Prof Budi Warsono masuk Fakultas Kedokteran Unair tahun 1964. "Tapi karena penggabungan mahasiswa akhirnya menjadi satu angkatan dengan saya," ujar Prof. Dr. Suhartono, ahli kandungan, yang masuk Unair tahun 1965.
Prof Suhartono adalah yang melahirkan anak saya, Isna Iskan, dan yang melahirkan anaknya Isna.
Dua guru besar itu sama-sama jago menyanyi dan jago melucu. Kalau ceramah kocaknya bukan main. Prof Suhartono juaranya dan Prof Budi runner-up-nya.
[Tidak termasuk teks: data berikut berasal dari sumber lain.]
(* ===== verification/RingBuffer.v ===== *)
(** * Byte ring buffer (src/ringbuffer.c, src/ringbuffer.h)

    The buffer keeps one slot free, so a ring of length [len] holds at most
    [len - 1] bytes.  The abstract state is the queue [contents]; [read] and
    [write] are shown to be dequeue and enqueue on it. *)
From S2P Require Import Prelude.

Record ringbuffer_t : Type := Ring {
  buffer : list Z;
  len : Z;
  rd : Z;   (* the field [read] *)
  wr : Z;   (* the field [write] *)
}.

(** [calloc_bfr] and [calloc_buffer] say whether the two [calloc] calls
    succeed; [calloc] returns zeroed memory. *)
Definition ringbuffer_alloc (calloc_bfr calloc_buffer : bool) (n : Z) : option ringbuffer_t :=
  if negb calloc_bfr then None
  else if negb calloc_buffer then None
  else Some (Ring (replicate (Z.to_nat n) 0) n 0 0).

(** [x % len]; the division by zero is undefined. *)
Definition c_mod (x n : Z) : outcome Z := if n =? 0 then Fault else Done (x mod n).

(** The bytes stored through [target], in order; their number is the C result. *)
Fixpoint ringbuffer_read (n : nat) (bfr : ringbuffer_t) : outcome (list Z * ringbuffer_t) :=
  match n with
  | O => Done ([], bfr)
  | S n' =>
      if rd bfr =? wr bfr then Done ([], bfr)
      else
        c ← znth (buffer bfr) (rd bfr);
        r ← c_mod (u32 (rd bfr + 1)) (len bfr);
        '(cs, bfr') ← ringbuffer_read n' (Ring (buffer bfr) (len bfr) r (wr bfr));
        Done (c :: cs, bfr')
  end.

(** [src] holds the [len] bytes offered; the result is the number written. *)
Fixpoint ringbuffer_write (src : list Z) (bfr : ringbuffer_t) : outcome (Z * ringbuffer_t) :=
  match src with
  | [] => Done (0, bfr)
  | c :: src' =>
      w ← c_mod (u32 (wr bfr + 1)) (len bfr);
      if w =? rd bfr then Done (0, bfr)
      else
        buf ← zset (buffer bfr) (wr bfr) c;
        w' ← c_mod (u32 (wr bfr + 1)) (len bfr);
        '(k, bfr') ← ringbuffer_write src' (Ring buf (len bfr) (rd bfr) w');
        Done (k + 1, bfr')
  end.

Definition ringbuffer_get_used (bfr : ringbuffer_t) : Z :=
  let read := rd bfr in
  let write := if wr bfr <? rd bfr then u32 (wr bfr + len bfr) else wr bfr in
  u32 (write - read).

Definition ringbuffer_get_free (bfr : ringbuffer_t) : Z :=
  u32 (len bfr - ringbuffer_get_used bfr).

(** ** Abstract queue *)

(** Well-formed rings: the indices stay inside the buffer. *)
Definition ring_wf (b : ringbuffer_t) : Prop :=
  zlen (buffer b) = len b /\ 0 < len b < 2 ^ 31 /\ 0 <= rd b < len b /\ 0 <= wr b < len b.

(** The queued bytes, oldest first. *)
Definition contents (b : ringbuffer_t) : list Z :=
  take (Z.to_nat (ringbuffer_get_used b)) (drop (Z.to_nat (rd b)) (buffer b ++ buffer b)).

(** ** Operation sequences *)
Inductive ring_op : Type :=
| Rput (src : list Z)
| Rget (n : nat).

(** [ring_steps b ops out acc b']: running [ops] from [b] returns the bytes
    [out], accepts the bytes [acc] and ends in [b']. *)
Inductive ring_steps : ringbuffer_t -> list ring_op -> list Z -> list Z -> ringbuffer_t -> Prop :=
| rs_nil b : ring_steps b [] [] [] b
| rs_put b src k b1 ops out acc b2 :
    ringbuffer_write src b = Done (k, b1) ->
    ring_steps b1 ops out acc b2 ->
    ring_steps b (Rput src :: ops) out (take (Z.to_nat k) src ++ acc) b2
| rs_get b n cs b1 ops out acc b2 :
    ringbuffer_read n b = Done (cs, b1) ->
    ring_steps b1 ops out acc b2 ->
    ring_steps b (Rget n :: ops) (cs ++ out) acc b2.

Section ring.
Implicit Types b : ringbuffer_t.

Lemma used_value b :
  ring_wf b ->
  ringbuffer_get_used b = if wr b <? rd b then wr b + len b - rd b else wr b - rd b.
Proof.
  intros (? & ? & ? & ?). unfold ringbuffer_get_used, wrap.
  destruct (wr b <? rd b) eqn:?; b2p; rewrite ?(Z.mod_small (wr b + len b)) by lia;
    rewrite Z.mod_small; lia.
Qed.

Lemma used_range b : ring_wf b -> 0 <= ringbuffer_get_used b < len b.
Proof. intros H. rewrite used_value by done. destruct H as (? & ? & ? & ?). case_if; b2p; lia. Qed.

Lemma double_length b : ring_wf b -> Z.of_nat (length (buffer b ++ buffer b)) = 2 * len b.
Proof. intros (Hl & _). unfold zlen in Hl. rewrite length_app. lia. Qed.

Lemma contents_length b : ring_wf b -> zlen (contents b) = ringbuffer_get_used b.
Proof.
  intros H. pose proof (used_range b H). pose proof (double_length b H).
  unfold zlen, contents. rewrite length_take, length_drop. destruct H as (? & ? & ? & ?). lia.
Qed.

Lemma contents_lookup b i :
  ring_wf b -> Z.of_nat i < ringbuffer_get_used b ->
  contents b !! i = buffer b !! Z.to_nat ((rd b + Z.of_nat i) mod len b).
Proof.
  intros H Hi. pose proof (used_range b H). unfold contents.
  destruct H as (Hl & ? & ? & ?). unfold zlen in Hl.
  rewrite lookup_take_lt, lookup_drop by lia.
  destruct (decide (rd b + Z.of_nat i < len b)).
  - rewrite lookup_app_l, Z.mod_small by lia. f_equal. lia.
  - rewrite lookup_app_r by lia. f_equal.
    replace ((rd b + Z.of_nat i) mod len b) with (rd b + Z.of_nat i - len b); [lia|].
    apply Z.mod_unique_pos with 1; lia.
Qed.

Lemma contents_empty b : ring_wf b -> rd b = wr b -> contents b = [].
Proof.
  intros H He. apply nil_length_inv. pose proof (contents_length b H) as Hc.
  rewrite used_value in Hc by done. rewrite He in Hc. unfold zlen in Hc.
  destruct (wr b <? wr b) eqn:?; b2p; lia.
Qed.

(** Advancing the read index pops the first byte. *)
Lemma contents_pop b :
  ring_wf b -> rd b ≠ wr b ->
  let b' := Ring (buffer b) (len b) ((rd b + 1) mod len b) (wr b) in
  exists c, buffer b !! Z.to_nat (rd b) = Some c /\ contents b = c :: contents b' /\ ring_wf b'.
Proof.
  intros H Hne b'. pose proof H as (Hl & ? & ? & ?). unfold zlen in Hl.
  assert (ring_wf b') as H'.
  { repeat split; cbn; unfold zlen; try lia; apply Z.mod_pos_bound; lia. }
  destruct (lookup_lt_is_Some_2 (buffer b) (Z.to_nat (rd b))) as [c Hc]; [lia|].
  exists c. split; [done|]. split; [|done].
  assert (ringbuffer_get_used b = 1 + ringbuffer_get_used b') as Hu.
  { rewrite !used_value by done. cbn. destruct (decide (rd b + 1 = len b)) as [He|].
    - rewrite He, Z_mod_same_full. repeat case_if; b2p; lia.
    - rewrite (Z.mod_small (rd b + 1)) by lia. repeat case_if; b2p; lia. }
  pose proof (contents_length b H) as L1. pose proof (contents_length b' H') as L2.
  unfold zlen in *. apply list_eq_same_length with (length (contents b)); [cbn; lia|done|].
  intros i x y Hi. rewrite contents_lookup by (done || lia).
  destruct i as [|i]; cbn [lookup list_lookup].
  - rewrite Z.add_0_r, Z.mod_small by lia. congruence.
  - rewrite contents_lookup by (done || lia). cbn.
    rewrite Zplus_mod_idemp_l. replace (rd b + Z.of_nat (S i)) with (rd b + 1 + Z.of_nat i) by lia.
    congruence.
Qed.

(** Storing at the write index and advancing it appends a byte. *)
Lemma contents_push b c :
  ring_wf b -> (wr b + 1) mod len b ≠ rd b ->
  let b' := Ring (<[Z.to_nat (wr b) := c]> (buffer b)) (len b) (rd b) ((wr b + 1) mod len b) in
  contents b' = contents b ++ [c] /\ ring_wf b'.
Proof.
  intros H Hne b'. pose proof H as (Hl & ? & ? & ?). unfold zlen in Hl.
  assert (ring_wf b') as H'.
  { repeat split; cbn; unfold zlen; rewrite ?length_insert; try lia; apply Z.mod_pos_bound; lia. }
  split; [|done].
  assert (ringbuffer_get_used b' = 1 + ringbuffer_get_used b /\
          (rd b + ringbuffer_get_used b) mod len b = wr b) as [Hu Hw].
  { rewrite !used_value by done. cbn. destruct (decide (wr b + 1 = len b)) as [He|].
    - rewrite He, Z_mod_same_full in *. repeat case_if; b2p; try lia.
      split; [lia|]. rewrite Z.mod_small; lia.
    - rewrite (Z.mod_small (wr b + 1)) in * by lia. repeat case_if; b2p; split; try lia.
      + replace (rd b + (wr b + len b - rd b)) with (wr b + 1 * len b) by lia.
        rewrite Z_mod_plus_full. apply Z.mod_small. lia.
      + rewrite Z.mod_small; lia. }
  pose proof (contents_length b H) as L1. pose proof (contents_length b' H') as L2.
  pose proof (used_range b H). pose proof (used_range b' H') as Hr'. cbn in Hr'.
  unfold zlen in *. apply list_eq_same_length with (length (contents b')); [rewrite length_app; cbn; lia|done|].
  intros i x y Hi. rewrite contents_lookup by (done || lia). cbn.
  destruct (decide (i < length (contents b))%nat).
  - rewrite lookup_app_l, contents_lookup by (done || lia).
    rewrite list_lookup_insert_ne; [congruence|]. intros He.
    pose proof (Z.mod_pos_bound (rd b + Z.of_nat i) (len b)).
    assert (ringbuffer_get_used b = Z.of_nat i); [|lia].
    apply (mod_add_inj (len b) (rd b)); lia.
  - assert (i = length (contents b)) as -> by lia. rewrite lookup_app_r, Nat.sub_diag by lia.
    rewrite L1, Hw. rewrite list_lookup_insert_eq by lia. cbn. congruence.
Qed.
End ring.

Lemma u32_succ b x : ring_wf b -> 0 <= x < len b -> u32 (x + 1) = x + 1.
Proof. intros (_ & ? & _) ?. apply u32_small. lia. Qed.

Lemma c_mod_Done x n : n ≠ 0 -> c_mod x n = Done (x mod n).
Proof. intros. unfold c_mod. by bdec. Qed.

(** The two operations always return; shared by the properties below. *)
Lemma read_spec (n : nat) (b : ringbuffer_t) :
  ring_wf b ->
  exists b', ringbuffer_read n b = Done (take n (contents b), b') /\
    contents b' = drop n (contents b) /\ ring_wf b' /\ len b' = len b.
Proof.
  revert b. induction n as [|n IH]; intros b H.
  { exists b. rewrite take_0, drop_0. done. }
  cbn [ringbuffer_read]. pose proof H as (? & ? & ? & ?). case_if; b2p.
  - exists b. rewrite contents_empty by done. done.
  - destruct (contents_pop b H) as (c & Hc & -> & H'); [done|].
    assert (znth (buffer b) (rd b) = Done c) as -> by (apply znth_Done; split; [lia|done]).
    rewrite bind_Done, (u32_succ b), c_mod_Done, bind_Done by (done || lia).
    destruct (IH _ H') as (b' & -> & ? & ? & ?). exists b'. by rewrite bind_Done.
Qed.

Lemma write_spec (src : list Z) (b : ringbuffer_t) :
  ring_wf b ->
  let k := Z.min (zlen src) (len b - 1 - zlen (contents b)) in
  exists b', ringbuffer_write src b = Done (k, b') /\
    contents b' = contents b ++ take (Z.to_nat k) src /\ ring_wf b' /\ len b' = len b.
Proof.
  revert b. induction src as [|c src IH]; intros b H k; pose proof (used_range b H);
    pose proof (contents_length b H).
  { exists b. assert (k = 0) as -> by (unfold k; rewrite zlen_nil; lia).
    rewrite take_nil, app_nil_r. done. }
  pose proof H as (Hl & ? & ? & ?). cbn [ringbuffer_write].
  rewrite (u32_succ b), c_mod_Done, bind_Done by (done || lia).
  pose proof (zlen_nonneg src). pose proof (used_value b H) as Hu. case_if; b2p.
  - exists b. assert (k = 0) as ->; [|rewrite take_0, app_nil_r; done].
    unfold k. rewrite zlen_cons. destruct (decide (wr b + 1 = len b)) as [He|].
    + rewrite He, Z_mod_same_full in *. destruct (wr b <? rd b) eqn:?; b2p; lia.
    + rewrite Z.mod_small in * by lia. destruct (wr b <? rd b) eqn:?; b2p; lia.
  - rewrite zset_Done, !bind_Done by lia. destruct (contents_push b c H) as [Hc H']; [done|].
    destruct (IH _ H') as (b' & -> & Hc' & Hwf & Hlen). rewrite bind_Done.
    pose proof (used_range _ H') as Hur. rewrite <- contents_length in Hur by done.
    rewrite Hc in *. cbn [len] in *. autorewrite with haywire in *.
    exists b'. split; [do 2 f_equal; unfold k; rewrite zlen_cons; lia|]. split; [|done].
    rewrite Hc', <- app_assoc. f_equal. unfold k. rewrite zlen_cons.
    by replace (Z.to_nat (Z.min (1 + zlen src) (len b - 1 - zlen (contents b))))
      with (S (Z.to_nat (Z.min (zlen src) (len b - 1 - (zlen (contents b) + (1 + 0)))))) by lia.
Qed.

(** ** Properties *)

(** [ringbuffer_read] dequeues: it delivers the oldest [n] queued bytes (all
    of them when fewer are queued), in order, and leaves exactly the others
    queued; the indices stay inside the buffer. *)
Theorem ringbuffer_read_correct (n : nat) (b : ringbuffer_t) :
  ring_wf b ->
  exists b', ringbuffer_read n b = Done (take n (contents b), b') /\
    contents b' = drop n (contents b) /\ ring_wf b' /\ len b' = len b.
Proof. apply read_spec. Qed.

Lemma ringbuffer_read_correct_witness :
  exists b', ringbuffer_read 3 (Ring [7; 8; 0; 5; 6] 5 3 2) = Done ([5; 6; 7], b') /\
    contents b' = [8].
Proof.
  destruct (ringbuffer_read_correct 3 (Ring [7; 8; 0; 5; 6] 5 3 2)) as (b' & Hr & Hc & _).
  - vm_compute. repeat split; congruence.
  - exists b'. split; [exact Hr|exact Hc].
Defined.

(** [ringbuffer_write] enqueues the longest prefix of the offered bytes that
    fits in the [len - 1] byte capacity, returns its length, keeps what was
    queued in front of it, and keeps the indices inside the buffer. *)
Theorem ringbuffer_write_correct (src : list Z) (b : ringbuffer_t) :
  ring_wf b ->
  let k := Z.min (zlen src) (len b - 1 - zlen (contents b)) in
  exists b', ringbuffer_write src b = Done (k, b') /\
    contents b' = contents b ++ take (Z.to_nat k) src /\ ring_wf b' /\ len b' = len b.
Proof. apply write_spec. Qed.

Lemma ringbuffer_write_correct_witness :
  exists b', ringbuffer_write [1; 2; 3; 4] (Ring [7; 8; 0; 5; 6] 5 4 1) = Done (2, b') /\
    contents b' = [6; 7; 1; 2].
Proof.
  destruct (ringbuffer_write_correct [1; 2; 3; 4] (Ring [7; 8; 0; 5; 6] 5 4 1)) as (b' & Hr & Hc & _).
  - vm_compute. repeat split; congruence.
  - exists b'. split; [exact Hr|exact Hc].
Defined.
Tapi dalam hal menyanyi Prof Budi juaranya. Bukan hanya suaranya, tapi juga karena gaya dan penampilannya. Setiap kali menyanyi Prof Budi selalu mengenakan baju, celana, dan ikat pinggang persis Elvis Presley.
"Band saya sering mengiringi beliau menyanyi," ujar Tony Casino dari Band Casino Surabaya. Tony-lah yang menyanyi di album Casino 'Wahai burung dalam sangkar'.
Tony juga terkesan dengan penampilan ala Elvis Presley-nya Prof Budi. Pun sampai beliau sudah menjadi guru besar. Jambangnya dan rambutnya adalah gaya Elvis. Lihatlah foto-fotonya. Yang terkini sekali pun.
Tony kini juga sudah 74 tahun. Masih menyanyi? “Tidak lagi. Sekarang saya belajar mengaji. Sudah umur segini belum bisa membaca Alquran. Malu sama cucu-cucu," katanya.
Prof Budi memang punya banyak sekali kostum ala Elvis Presley. Suatu saat ketika saya mampir di Graceland, tidak jauh dari kota Memphis, saya sengaja ingin meledeknya: saya berfoto di depan lemari koleksi baju asli Elvis Presley di Museum Elvis Presley itu.
Ternyata saya kecewa. "Saya sudah beberapa kali ke situ," balasnya. Maka ketika sekian tahun kemudian saya ke Graceland lagi saya tidak berani kirim foto mejeng kepadanya.
Di masa Covid-19 ini, Prof Budi sangat rajin ceramah tentang pandemi. Saat beliau di ICU itu mestinya ada jadwal ceramah di depan sesama alumni SMAN 1 Blitar. Prof Budi sendiri yang berinisiatif.
Tema-tema ceramahnya tentang pandemi adalah 'Golden Way' dalam menghadapi Covid-19.
"Mengapa dinamakan Golden Way," tanya salah seorang dokter kepadanya.